We’ve all been there, in a crowded room of other professionals, probably feeling self-conscious, nervous or just bored. Maybe you have a glass of wine in your hand, maybe a coffee. It could be an internal or external event. Either way, networking is awkward. Plain and simple.
At these events you’ll see two different people:
- The people who are trying to hand their business card (or these days LinkedIn account) to as many people as possible, measuring their success by the extra connection requests they receive.
- The people making genuine conversation with a few new people and developing human connection
and only one of them is doing it right.
What is Networking?
Oxford Dictionary defines Networking as “the action or process of interacting with others to exchange information and develop professional or social contacts”. It’s engaging with peers or superiors to seek mutual benefit. Often the benefit isn’t immediate, you’re not necessarily gaining an opportunity from a 10-minute chat however having that person in your network and nurturing the relationship may result in an opportunity in the future.
The benefits of Networking
Cultivating a network often seems like a vapid mission part of performing professionalism, and it can be if you’re not in it for the right reasons. But it won’t seem trivial for long when you understand the benefits of creating a genuine and strong professional network.
The benefits we’re most excited about:
- Understanding the industry external to your company on a deeper level – e.g. corporate culture, salary standards, best practices and movements
- Finding friends that instantly understand you on a professional level, relating to your work struggles and joys.
- Creating more open windows for opportunities
- Finding a mentor who truly wants to share wisdom and guidance
- Finding a mentee who genuinely values your experience and is eager to learn
- Creating a sounding board for tough conversations and exciting ideas
- Strengthen your brand by word of mouth, increase eyes on LinkedIn and meet new people
And that’s only the beginning.
Getting started with networking.
Start small. Begin expanding your LinkedIn network but don’t just add connections and forget about them. Find people who offer mutual professional value and send a connection request WITH A NOTE! Very important!! It allows you to stand out and shows you’re genuine about connecting and want to build a professional relationship. Stuck on what to write? We’ve got you.
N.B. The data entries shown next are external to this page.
(* ===== verification/GateQueries.v ===== *)
(** * GateQueries: the statements of internal/db/artifact_gates.sql.go *)
From S2P Require Import Prelude Db Tx QueueQueries DispatchQueries CreationQueries.

Definition gate_runs (s : DB) : gmap Z ArtifactGateRun := dt_gate_runs (db_creation s).
Definition gates (s : DB) : gmap (Z * Z) ArtifactGate := dt_gates (db_creation s).
Definition gate_chunks (s : DB) : gmap (Z * Z * Z) string := dt_gate_chunks (db_creation s).

Definition set_gate_runs (t : gmap Z ArtifactGateRun) : DB → DB := update_creation (dt_set_gate_runs t).
Definition set_gates (t : gmap (Z * Z) ArtifactGate) : DB → DB := update_creation (dt_set_gates t).
Definition set_gate_chunks (t : gmap (Z * Z * Z) string) : DB → DB := update_creation (dt_set_gate_chunks t).

Definition GetArtifactGateRun (id : Z) : Tx ArtifactGateRun := λ s,
  match gate_runs s !! id with Some r => Ok (r, s) | None => Err ErrNoRows end.

Definition ClaimArtifactGateRun (id : Z) : Tx Z := λ s,
  let '(t, n) := update_pk (gate_runs s) id
    (λ r, Z.eqb (gr_Claimed r) 0 && deployment_is s id (λ d, String.eqb (d_Status d) "pending"))
    (λ r, mkGateRun (gr_NextStep r) 1) in
  Ok (n, set_gate_runs t s).

Definition AdvanceArtifactGateRun (id next_step : Z) : Tx unit := write (λ s,
  set_gate_runs (update_pk (gate_runs s) id (λ _, true) (λ _, mkGateRun next_step 0)).1 s).

Definition LockArtifactGateDeployment (id : Z) : Tx Z := read (λ s, count (has_deployment s id)).

(** The three transitions of the deployment. *)
Definition PublishArtifactGateDeployment (id : Z) : Tx Z :=
  update_deployment id (λ _ d, String.eqb (d_Status d) "running") (λ _, d_set_Status "publishing_artifact").
Definition PauseArtifactGateDeployment (id : Z) : Tx Z :=
  update_deployment id (λ _ d, String.eqb (d_Status d) "publishing_artifact")
    (λ _, d_set_Status "awaiting_artifact_approval").
Definition ResumeArtifactGateDeployment (id : Z) : Tx Z :=
  update_deployment id (λ _ d, String.eqb (d_Status d) "awaiting_artifact_approval")
    (λ _, d_set_Status "pending").

Definition GetArtifactGate (id step : Z) : Tx ArtifactGate := λ s,
  match gates s !! (id, step) with Some g => Ok (g, s) | None => Err ErrNoRows end.

Record CreateArtifactGateParams := mkGateParams {
  gp_DeploymentID : Z;
  gp_StepIndex : Z;
  gp_ArtifactPath : string;
  gp_ArtifactSha256 : string;
  gp_BundleSha256 : string;
  gp_BundleSize : Z;
  gp_Review : string;
  gp_CreatedAt : Z;
  gp_ExpiresAt : Z }.

Definition new_gate (p : CreateArtifactGateParams) : ArtifactGate :=
  mkGate (gp_DeploymentID p) (gp_StepIndex p) 1 "awaiting" (gp_ArtifactPath p) (gp_ArtifactSha256 p)
    (gp_BundleSha256 p) (gp_BundleSize p) (gp_Review p) (gp_CreatedAt p) (gp_ExpiresAt p) None None.

Definition CreateArtifactGate (p : CreateArtifactGateParams) : Tx unit := λ s,
  insert_row gates set_gates (gp_DeploymentID p, gp_StepIndex p) (new_gate p)
    (has_deployment s (gp_DeploymentID p)) s.

Definition CreateArtifactGateChunk (id step index : Z) (ciphertext : string) : Tx unit := λ s,
  insert_row gate_chunks set_gate_chunks (id, step, index) ciphertext (not_null (gates s !! (id, step))) s.

Definition GetArtifactGateChunk (id step index : Z) : Tx string := λ s,
  match gate_chunks s !! (id, step, index) with Some c => Ok (c, s) | None => Err ErrNoRows end.

Definition ApproveArtifactGate (id step revision : Z) (sha256 : string) (now : Z)
    (by_ at_ : option Z) : Tx Z := λ s,
  let '(t, n) := update_pk (gates s) (id, step)
    (λ g, String.eqb (ag_Status g) "awaiting" && String.eqb (ag_ArtifactSha256 g) sha256
       && Z.eqb (ag_Revision g) revision && (now <? ag_ExpiresAt g))
    (λ g, ag_set_Status "approved" (ag_set_ApprovedBy by_ (ag_set_ApprovedAt at_ g))) in
  Ok (n, set_gates t s).

Definition update_gates (where_ : DB → ArtifactGate → bool) (status : string) : Tx unit := write (λ s,
  set_gates (update_where (gates s) (where_ s) (ag_set_Status status)).1 s).

Definition FinishArtifactGates (id : Z) (status : string) : Tx unit :=
  update_gates (λ _ g, Z.eqb (ag_DeploymentID g) id && String.eqb (ag_Status g) "awaiting") status.

(** The gate a deployment waits at has expired: it is the one before the next step. *)
Definition gate_expired (s : DB) (now id : Z) : bool :=
  match gate_runs s !! id with
  | Some r => exists_row (gates s) (λ g, Z.eqb (ag_DeploymentID g) id
                && Z.eqb (ag_StepIndex g) (gr_NextStep r - 1) && (ag_ExpiresAt g <=? now))
  | None => false
  end.

Definition ExpireArtifactGateDeployments (now : Z) : Tx unit := write (λ s,
  set_deployments (map_imap (λ id d, Some
    (if (d_Status d ∈? ["awaiting_artifact_approval"; "pending"]) && gate_expired s now id
     then d_set_Status "expired" (d_set_FinishedAt (Some now) d) else d)) (db_deployments s)) s).

Definition ExpireArtifactGates (now : Z) : Tx unit :=
  update_gates (λ s g, (ag_Status g ∈? ["awaiting"; "approved"]) && (ag_ExpiresAt g <=? now)
    && deployment_is s (ag_DeploymentID g) (λ d, String.eqb (d_Status d) "expired")
    && match gate_runs s !! ag_DeploymentID g with
       | Some r => Z.eqb (ag_StepIndex g) (gr_NextStep r - 1) | None => false end) "expired".

Definition CancelTerminalArtifactGates : Tx unit :=
  update_gates (λ s g, String.eqb (ag_Status g) "awaiting"
    && deployment_is s (ag_DeploymentID g) (λ d, d_Status d ∈? ["failed"; "cancelled"; "cleanup_unconfirmed"]))
    "cancelled".

Definition DeleteExpiredArtifactGateChunks (cutoff : Z) : Tx unit := write (λ s,
  set_gate_chunks (filter (λ kc : Z * Z * Z * string,
    deployment_is s kc.1.1.1 (λ d, match d_FinishedAt d with Some f => f <? cutoff | None => false end
      && (d_Status d ∈? ["succeeded"; "failed"; "cancelled"; "rejected"; "expired"])) = false)
    (gate_chunks s)) s).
Connection message templates
To keep it professional:
I came across your profile and was interested in your experience in [using Chat GPT to inform UGC].
I’d love to add you to my professional network so we can support each other.
Or if you’re more of the fun type:
Loved your post on [client calls from different time zones], totally relate to that [struggle].
Replace everything in brackets with applicable content and press send.
When you’re ready for the next step, invite a coffee connection. Get some practice in nurturing connections face-to-face, and if the thought is a bit overwhelming, do it over wine instead.
When you’ve become comfortable with reaching out and meeting up with connections, you’re ready for a networking event.
Just like making new friends or asking someone out on a date, there are a lot of nerves that can come with networking events. The one thing you need to know is that they’re likely nervous too. Everyone feels awkward or lost at networking events, and often it’s a relief when someone comes up to them and starts the conversation. Be that person, somebody has to. Everyone is there for the same reason and is keen to meet new people, so make the first step to ensure you stand out from the crowd.
The Right way to network
Networking is about quality over quantity, building genuine and long-lasting connections with professionals in your industry. Continuing to nurture these relationships and provide value to your network is what provides opportunities. Creating a culture of mutual respect and admiration allows you to understand the strengths of your network members – that way when someone asks you if you know someone in Tech who would want to talk at an upcoming panel, or jump into a new role or mentor a junior, you have them in mind, and they also have you.